At the same time, the vulnerabilities of other countries were rooted in their low levels of wealth and poorly developed institutions. 

“We believe that neither Indonesia nor India – with their large migrant workforces and ill-equipped public health systems – are well prepared to handle a surge in COVID-19 cases,” Grana and Culley said.  

“Conversely, some EM countries were better positioned to absorb the shock. Asian countries that experienced the SARS outbreak in 2003 initiated a more effective response to COVID-19.  

“As a result, some investors may perceive these efforts as placing those economies on a faster track toward recovery. China, which was forced into action early and has a system of governance that allowed for draconian containment efforts, is largely viewed as nearing the end of the tunnel.” 

According to Janus Henderson, the biggest challenge for emerging economies would lie in finding the new sources to expand gross domestic products as EM’s growth was so far defined by the drive toward globalisation. 

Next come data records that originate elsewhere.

(** * indexeddb-util: a shallow embedding of the promise layer over IndexedDB

    The library wraps the callback style of the browser's IndexedDB API into
    promises: functions on a store handle ([getObjectData], [queryObjectData],
    [addObjectData], ...), a transaction handler, [createDB] with seeding, and
    the class [IndexedDBUtil].  The browser side (object stores, key
    generators, indices, transactions, cursors) is the host.  It is given here
    as an executable reference semantics that follows the algorithms of the
    Indexed Database API for the calls the library makes, under these
    conventions:

    - numbers are integers ([Z]): no NaN, no fractions, and they print in
      decimal (as JS prints integers below 10^21); the key generator stops
      at 2^53 as the host's does;
    - a record is a JS object whose fields hold primitives, keys are numbers
      and strings, the key path of a store is one field name (never the
      empty key path, which the host refuses together with a key generator);
    - the requests of a transaction run in the order in which they are placed,
      and one transaction runs at a time;
    - a request fails for the reason its algorithm gives (a constraint, a
      missing key) or because the host reports an I/O failure; the failures to
      come are scripted by a list with one optional failure per request, and
      the empty script is the host that never fails;
    - an error event nobody cancels aborts the transaction, and so does an
      exception that escapes an event handler (the library cancels no event
      and catches nothing in its handlers);
    - the store handle given to a record operation belongs to a live
      transaction of the mode the operation needs;
    - whether a connection to a database is open elsewhere is a parameter
      ([connected]) of the requests it can block: an open request that has
      to upgrade, and a delete request.

    The definitions come first: the host, the library function by function,
    then the reference definitions the properties are stated with.  The
    properties follow, one section per operation. *)

From Stdlib Require Import ZArith Lia.
From stdpp Require Import base option list strings gmap pretty sorting.

Local Open Scope Z_scope.

(** ** JavaScript values, errors and promises *)

Inductive jsval :=
  | VUndefined
  | VNull
  | VBool (b : bool)
  | VNum (n : Z)
  | VStr (s : string).

Global Instance jsval_eq_dec : EqDecision jsval.
Proof. solve_decision. Defined.

(** A record is a JS object; [r[f]] on a missing field is [undefined]. *)
Abbreviation record := (gmap string jsval).

Definition get_field (r : record) (f : string) : jsval :=
  default VUndefined (r !! f).

(** [a === b] on primitives. *)
Definition strict_eq (a b : jsval) : bool := bool_decide (a = b).

Definition dquote : string := String (Ascii.ascii_of_nat 34) EmptyString.

(** A DOMException (or a native TypeError) raised by the host. *)
Record DOMException := mkDOM { dom_name : string; dom_message : string }.

Global Instance DOMException_eq_dec : EqDecision DOMException.
Proof. solve_decision. Defined.

(** The error classes of the library: [IndexedDBError] and its subclasses.
    All of them carry the name IndexedDBError, so the class is kept apart. *)
Inductive errorClass :=
  | ClsIndexedDBError
  | ClsDatabaseNotFoundError
  | ClsStoreNotFoundError
  | ClsTransactionError.

Global Instance errorClass_eq_dec : EqDecision errorClass.
Proof. solve_decision. Defined.

Record libError := mkLibError {
  err_class : errorClass;
  err_message : string;
  err_code : option string
}.

Global Instance libError_eq_dec : EqDecision libError.
Proof. solve_decision. Defined.

Definition IndexedDBError (message : string) : libError :=
  mkLibError ClsIndexedDBError message None.

Definition DatabaseNotFoundError (dbName : string) : libError :=
  mkLibError ClsDatabaseNotFoundError
    ("Database " +:+ dquote +:+ dbName +:+ dquote +:+ " not found")
    (Some "DB_NOT_FOUND").

Definition StoreNotFoundError (storeName : string) : libError :=
  mkLibError ClsStoreNotFoundError
    ("Object store " +:+ dquote +:+ storeName +:+ dquote +:+ " not found")
    (Some "STORE_NOT_FOUND").

Definition TransactionError (message : string) : libError :=
  mkLibError ClsTransactionError message (Some "TRANSACTION_ERROR").

(** What a promise is rejected with, or what a call throws. *)
Inductive jsError :=
  | HostError (e : DOMException)
  | LibError (e : libError).

Global Instance jsError_eq_dec : EqDecision jsError.
Proof. solve_decision. Defined.

Definition error_message (e : jsError) : string :=
  match e with
  | HostError d => dom_message d
  | LibError l => err_message l
  end.

(** [m || d] on strings: the empty string is falsy. *)
Definition or_default (m d : string) : string :=
  if decide (m = EmptyString) then d else m.

(** [request.error?.message || d]. *)
Definition message_or (e : DOMException) (d : string) : string :=
  or_default (dom_message e) d.

(** The state in which a promise ends up. [Pending] is a promise that is
    never settled. *)
Inductive promise (A : Type) :=
  | Resolved (a : A)
  | Rejected (e : jsError)
  | Pending.
Global Arguments Resolved {A} a.
Global Arguments Rejected {A} e.
Global Arguments Pending {A}.

(** A synchronous call either throws or returns. *)
Inductive call (A : Type) :=
  | Throws (e : jsError)
  | Returns (a : A).
Global Arguments Throws {A} e.
Global Arguments Returns {A} a.

(** ** Keys *)

(** A valid key is a number or a string; numbers sort before strings. *)
Inductive key :=
  | KNum (n : Z)
  | KStr (s : string).

Global Instance key_eq_dec : EqDecision key.
Proof. solve_decision. Defined.

Definition key_of_val (v : jsval) : option key :=
  match v with
  | VNum n => Some (KNum n)
  | VStr s => Some (KStr s)
  | _ => None
  end.

Definition val_of_key (k : key) : jsval :=
  match k with
  | KNum n => VNum n
  | KStr s => VStr s
  end.

(** [`${key}`]. *)
Definition key_to_string (k : key) : string :=
  match k with
  | KNum n => pretty n
  | KStr s => s
  end.

Definition key_le (a b : key) : Prop :=
  match a, b with
  | KNum x, KNum y => x ≤ y
  | KNum _, KStr _ => True
  | KStr _, KNum _ => False
  | KStr s, KStr t => String.le s t
  end.

Global Instance key_le_dec : RelDecision key_le.
Proof. intros [x|s] [y|t]; simpl; apply _. Defined.

Definition key_lt : relation key := strict key_le.

Global Instance key_lt_dec : RelDecision key_lt.
Proof. intros a b. unfold key_lt, strict. apply _. Defined.

(** ** The host: object stores *)

Record IDBIndex := mkIndex {
  idx_name : string;
  idx_keyPath : list string;   (* one path, or several for a compound index *)
  idx_unique : bool
}.

Record IDBObjectStore := mkStore {
  os_name : string;
  os_keyPath : option string;       (* in-line keys when set *)
  os_autoIncrement : bool;          (* the store has a key generator *)
  os_keygen : Z;                    (* the generator's current number *)
  os_indices : list IDBIndex;
  os_rows : list (key * record)     (* ascending in the primary key *)
}.

Definition DataError : DOMException :=
  mkDOM "DataError" "The data provided does not meet requirements.".
Definition ConstraintError_key : DOMException :=
  mkDOM "ConstraintError" "Key already exists in the object store.".
Definition ConstraintError_index (index : string) : DOMException :=
  mkDOM "ConstraintError"
    ("Unable to add key to index " +:+ index +:+
     ": at least one key does not satisfy the uniqueness requirements.").
Definition NotFoundError : DOMException :=
  mkDOM "NotFoundError" "The specified object store or index was not found.".
Definition InvalidStateError : DOMException :=
  mkDOM "InvalidStateError" "The transaction has finished.".
Definition InvalidAccessError : DOMException :=
  mkDOM "InvalidAccessError" "The storeNames parameter was empty.".
Definition VersionError : DOMException :=
  mkDOM "VersionError"
    "The requested version is less than the existing version.".
Definition AbortError : DOMException :=
  mkDOM "AbortError" "The transaction was aborted.".
Definition TypeError : DOMException :=
  mkDOM "TypeError" "The version must not be zero or negative.".
Definition ConstraintError_keygen : DOMException :=
  mkDOM "ConstraintError" "Maximum key generator value reached.".

(** *** Rows *)

Definition rows_lookup (k : key) (rows : list (key * record)) : option record :=
  snd <$> find (λ kv, bool_decide (kv.1 = k)) rows.

Fixpoint rows_insert (k : key) (v : record) (rows : list (key * record))
  : list (key * record) :=
  match rows with
  | [] => [(k, v)]
  | (k', v') :: rest =>
      if decide (key_lt k k') then (k, v) :: (k', v') :: rest
      else if decide (k = k') then (k, v) :: rest
      else (k', v') :: rows_insert k v rest
  end.

Definition rows_delete (k : key) (rows : list (key * record))
  : list (key * record) :=
  filter (λ kv, kv.1 ≠ k) rows.

(** *** Index keys *)

(** The key of a record in an index: every path must evaluate to a valid key,
    otherwise the record is not in the index. *)
Definition index_key (idx : IDBIndex) (v : record) : option (list key) :=
  mapM (λ p, key_of_val (get_field v p)) (idx_keyPath idx).

(** Some record other than the one stored under [k] has the index key of [v]. *)
Definition index_clash (idx : IDBIndex) (k : key) (v : record)
    (rows : list (key * record)) : bool :=
  match index_key idx v with
  | None => false
  | Some ik =>
      bool_decide (Exists (λ kv, kv.1 ≠ k ∧ index_key idx kv.2 = Some ik) rows)
  end.

Definition unique_violation (s : IDBObjectStore) (k : key) (v : record)
  : option IDBIndex :=
  find (λ idx, idx_unique idx && index_clash idx k v (os_rows s))
       (os_indices s).

(** *** Placing a record: the synchronous part of [add] and [put] *)

(** The key the value carries at the key path: [Returns None] asks the key
    generator; a store without in-line key and without generator has no key
    to use, since this library never passes one. *)
Definition extract_key (s : IDBObjectStore) (v : record) : call (option key) :=
  match os_keyPath s with
  | Some p =>
      match get_field v p with
      | VUndefined =>
          if os_autoIncrement s then Returns None
          else Throws (HostError DataError)
      | x =>
          match key_of_val x with
          | Some k => Returns (Some k)
          | None => Throws (HostError DataError)
          end
      end
  | None =>
      if os_autoIncrement s then Returns None
      else Throws (HostError DataError)
  end.

(** The key generator gives no number above 2^53. *)
Definition max_keygen : Z := 9007199254740992.

(** The key generator is asked, and its current number is above 2^53: the
    request fails. *)
Definition keygen_exhausted (s : IDBObjectStore) (ok : option key) : bool :=
  match ok with
  | None => bool_decide (max_keygen < os_keygen s)
  | Some _ => false
  end.

(** The key to store under, the value as stored (a generated key is injected
    at the key path) and the key generator afterwards: a numeric key that the
    value carries moves the generator past [min(key, 2^53)]. *)
Definition assign_key (s : IDBObjectStore) (v : record) (ok : option key)
  : key * record * Z :=
  match ok with
  | Some k =>
      (k, v,
       match k with
       | KNum n =>
           if os_autoIncrement s
              && bool_decide (os_keygen s ≤ Z.min n max_keygen)
           then Z.min n max_keygen + 1 else os_keygen s
       | KStr _ => os_keygen s
       end)
  | None =>
      (KNum (os_keygen s),
       match os_keyPath s with
       | Some p => <[p := VNum (os_keygen s)]> v
       | None => v
       end,
       os_keygen s + 1)
  end.

Definition set_rows (s : IDBObjectStore) (gen : Z) (rows : list (key * record))
  : IDBObjectStore :=
  mkStore (os_name s) (os_keyPath s) (os_autoIncrement s) gen (os_indices s)
    rows.

(** *** The asynchronous part of the requests *)

(** Store a record, no overwrite ([add]). *)
Definition store_add (ok : option key) (v : record) (s : IDBObjectStore)
  : DOMException + (key * IDBObjectStore) :=
  if keygen_exhausted s ok then inl ConstraintError_keygen
  else
    let '(k, v', gen) := assign_key s v ok in
    if bool_decide (is_Some (rows_lookup k (os_rows s)))
    then inl ConstraintError_key
    else match unique_violation s k v' with
         | Some idx => inl (ConstraintError_index (idx_name idx))
         | None => inr (k, set_rows s gen (rows_insert k v' (os_rows s)))
         end.

(** Store a record, overwriting ([put], [cursor.update]). *)
Definition store_put (ok : option key) (v : record) (s : IDBObjectStore)
  : DOMException + (key * IDBObjectStore) :=
  if keygen_exhausted s ok then inl ConstraintError_keygen
  else
    let '(k, v', gen) := assign_key s v ok in
    match unique_violation s k v' with
    | Some idx => inl (ConstraintError_index (idx_name idx))
    | None => inr (k, set_rows s gen (rows_insert k v' (os_rows s)))
    end.

Definition store_get (k : key) (s : IDBObjectStore)
  : DOMException + (option record * IDBObjectStore) :=
  inr (rows_lookup k (os_rows s), s).

Definition store_getAll (s : IDBObjectStore)
  : DOMException + (list record * IDBObjectStore) :=
  inr ((os_rows s).*2, s).

Definition store_delete (k : key) (s : IDBObjectStore)
  : DOMException + (unit * IDBObjectStore) :=
  inr ((), set_rows s (os_keygen s) (rows_delete k (os_rows s))).

Definition store_clear (s : IDBObjectStore)
  : DOMException + (unit * IDBObjectStore) :=
  inr ((), set_rows s (os_keygen s) []).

Following this, there would be the wider adoption of digital platforms, with investments in digital infrastructure in finance, industry and other sectors should become national priorities, including digital payments becoming in growing trend not just in China but increasingly in Africa and the Middle East. 

The manager also expected a further push for diversifying supply chains as corporations were already revisiting their reliance upon individual suppliers and countries due to last year’s trade war, hearing stories of companies establishing additional channels for key production inputs and end products. 

“When applying our lenses of company, country and governance, we see other challenges. Countries with large current account deficits and foreign-denominated debt may continue to be at risk of capital flight, especially as they reach the limits of monetary and fiscal policy aimed at supporting their economies during this unprecedented demand shock,” the said. 

“On the corporate level, highly leveraged companies are likely to continue to be shunned. On governance, the nature of this crisis has led to calls for companies to commit to ’national service’ – a directive by the domestic government to act on its behalf,” the managers concluded.